= David Doubilet =

Underwater photographer and author

David Doubilet (born November 28, 1946) is an underwater photographer known primarily for his work published in National Geographic magazine, where he is a contributing photographer and has been an author for 70 feature articles since 1971. He was born in New York City and started taking photos underwater at the young age of 12. He started with a Brownie Hawkeye in a rubber anesthesiologist's bag to keep the water out of the camera. He lived with his family in New York City and spent summers in Elberon New Jersey exploring the Atlantic . He later worked as a diver and photographer for the Sandy Hook Marine Laboratories in New Jersey and spent much of his youth in the Caribbean as a teenage dive instructor in the Bahamas where he found his motivation to capture the beauty of the sea and everything in it.
His wife is the photographer Jennifer Hayes.

==Photography==
Doubilet's passion for underwater photography is inspired by environmentalism: "The desire to make an image that makes people think about, fall in love with, and protect the sea."

His goal as a photographer is to "redefine photographic boundaries" every time he enters the water. "We always try to add one more step, one more piece of vision, one more piece of technology. Where technology meets dreams, you make photographs," he explained during a 2011 interview. "How can I illustrate this? How can I make this picture something more than what we see, something more exciting and put it on the page that incorporates the poetry, and the environment, and the atmosphere of a place that you're shooting? I think that that's the biggest challenge."

In order to capture underwater wildlife, he takes several cameras, lenses and underwater strobes (flash systems) on each of his trips, primarily Nikon digital SLRs with ultra wide angle and Micro (macro) lenses, Sea & Sea strobes and SeaCam housings. Doubilet was one of the pioneers of underwater photography in respect to the split field image technique also called over/under images that include elements both above and below water in a single image, with both rendered in focus. This calls for an ultra wide angle lens used at a small aperture in a housing with a dome (not flat) port.

Doubilet graduated from Boston University College of Communication in 1970. He is a member of the Royal Photographic Society.

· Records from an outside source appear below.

Definition lift_at (e : Pointer) (key : string) : Lift :=
  let target := rowAt (page_rows page) (rowsY e) in
  mkLift key target
    (match target, jget (page_byKey page) key with
     | Some target, Some dragged =>
         match decide_drop words dragged target with decide_refused why => Some why | _ => None end
     | _, _ => None
     end).

Definition onSidebarPointerMove (e : Pointer) (s : Timeline) : Timeline :=
  match (tl_reparent s).1 with
  | None => s
  | Some drag =>
      if negb (rep_started drag) && negb (Qle_bool (inject_Z PLAN_DRAG_THRESHOLD_PX) (Qabs (clientY e - rep_clientY0 drag)))
      then s
      else with_reparent (Some (mkReparent (rep_key drag) (rep_clientY0 drag) true), Some (lift_at e (rep_key drag))) s
  end.

(** The parent a decision gives. *)
Definition parent_of (d : Decision) : option string :=
  match d with decide_into key => Some key | decide_beside parentKey => parentKey | _ => None end.

Definition onSidebarPointerUp (e : Pointer) (s : Timeline) : Timeline * list Request :=
  let s' := with_reparent (None, None) s in
  match (tl_reparent s).1 with
  | None => (s', [])
  | Some drag =>
      if negb (rep_started drag) then (s', [])
      else match rowAt (page_rows page) (rowsY e), jget (page_byKey page) (rep_key drag) with
      | Some target, Some dragged =>
          match decide_drop words dragged target with
          | decide_refused why => (with_refusal (Some why) s', [])
          | decision =>
              (with_refusal None s',
               if decide (issue_parentKey (item_issue dragged) = parent_of decision) then []
               else asks (ask_parent (rep_key drag) (parent_of decision)))
          end
      | _, _ => (s', [])
      end
  end.

(** Keys in the two boxes a summary is typed in: [AddRow.tsx]. *)
Definition addKeyDown (key rowKey : string) (group : option GroupRow) (s : Timeline) : Timeline * list Request :=
  let draft := addDraftFor rowKey in
  if decide (key = "Enter"%string) then
    (s, if truthy (trim (add_summary draft)) then file rowKey (placementFor group) (add_summary draft) None else [])
  else if decide (key = "Escape"%string) then (setAddDraft rowKey (mkAddDraft (add_typeId draft) EmptyString) s, [])
  else (s, []).

Definition draftChange (summary : string) (s : Timeline) : Timeline :=
  with_draft ((fun d => mkBoxDraft (box_rowKey d) (box_start d) (box_due d) (box_placement d) summary) <$> tl_draft s) s.

Definition draftKeyDown (key : string) (s : Timeline) : Timeline * list Request :=
  match tl_draft seen with
  | None => (s, [])
  | Some d =>
      if decide (key = "Enter"%string) then
        (s, if truthy (trim (box_summary d))
            then file (box_rowKey d) (box_placement d) (box_summary d) (Some (box_start d, box_due d)) else [])
      else if decide (key = "Escape"%string) then (with_draft None s, [])
      else (s, [])
  end.

Definition draftBlur (s : Timeline) : Timeline :=
  match tl_draft seen with
  | Some d => if truthy (trim (box_summary d)) then s else with_draft None s
  | None => s
  end.

(** [onSuccess] of the requests, and what the page is told with it. *)
Definition succeeded (c : OnSuccess) (s : Timeline) : Timeline :=
  match c with
  | filed rowKey draft => with_draft None (setAddDraft rowKey draft s)
  | unselects => with_selected None s
  | nothing_more | tells_later _ => s
  end.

He has shot nearly 70 stories for National Geographic since his first assignment in 1971 about garden eels in the Red Sea. (Some of the articles were written and illustrated jointly with wife and photographic partner Jennifer Hayes, an aquatic biologist and photojournalist specializing in natural history and marine environments). He has authored 12 books to date, including David Doubilet: Water Light Time (Phaidon Press, 2016) which includes images made over the past 25 years. Doubilet's most recently published major assignment - completed with Jennifer Hayes - was a photo shoot in Cuban waters, which was published as Changing Cuba: The Caribbean's Crown Jewels, in the November 2016 issue of the magazine. The locations of other significant assignments over the past few years include the Great Barrier Reef, the Gulf of Mexico and the Gulf of St. Lawrence.

David Doubilet and Jennifer Hayes live in the small town of Clayton, New York in the Thousand Islands area of the St. Lawrence River, where they co-own a studio and stock photography company, Undersea Images Inc. that was formed in 1999. Doubilet owns a second home in the small coastal town of Dekolder, South Africa. Working as a team they co-produce illustrated articles for National Geographic and others in addition to marketing stock photos and doing speaking engagements.

Doubilet is a founding Fellow of the International League of Conservation Photographers. He has received many awards for his works, such as The Explorers Club's Lowell Thomas Awards and the Lennart Nilsson Award for scientific photography (2001) and others from the BBC, POY, and the American Academy of Achievement's Golden Plate Award. In 2000, Doubilet was awarded an Honorary Fellowship of the Royal Photographic Society. The latter is awarded to "distinguished persons having, from their position or attainments, an intimate connection with the science or fine art of photography or the application thereof."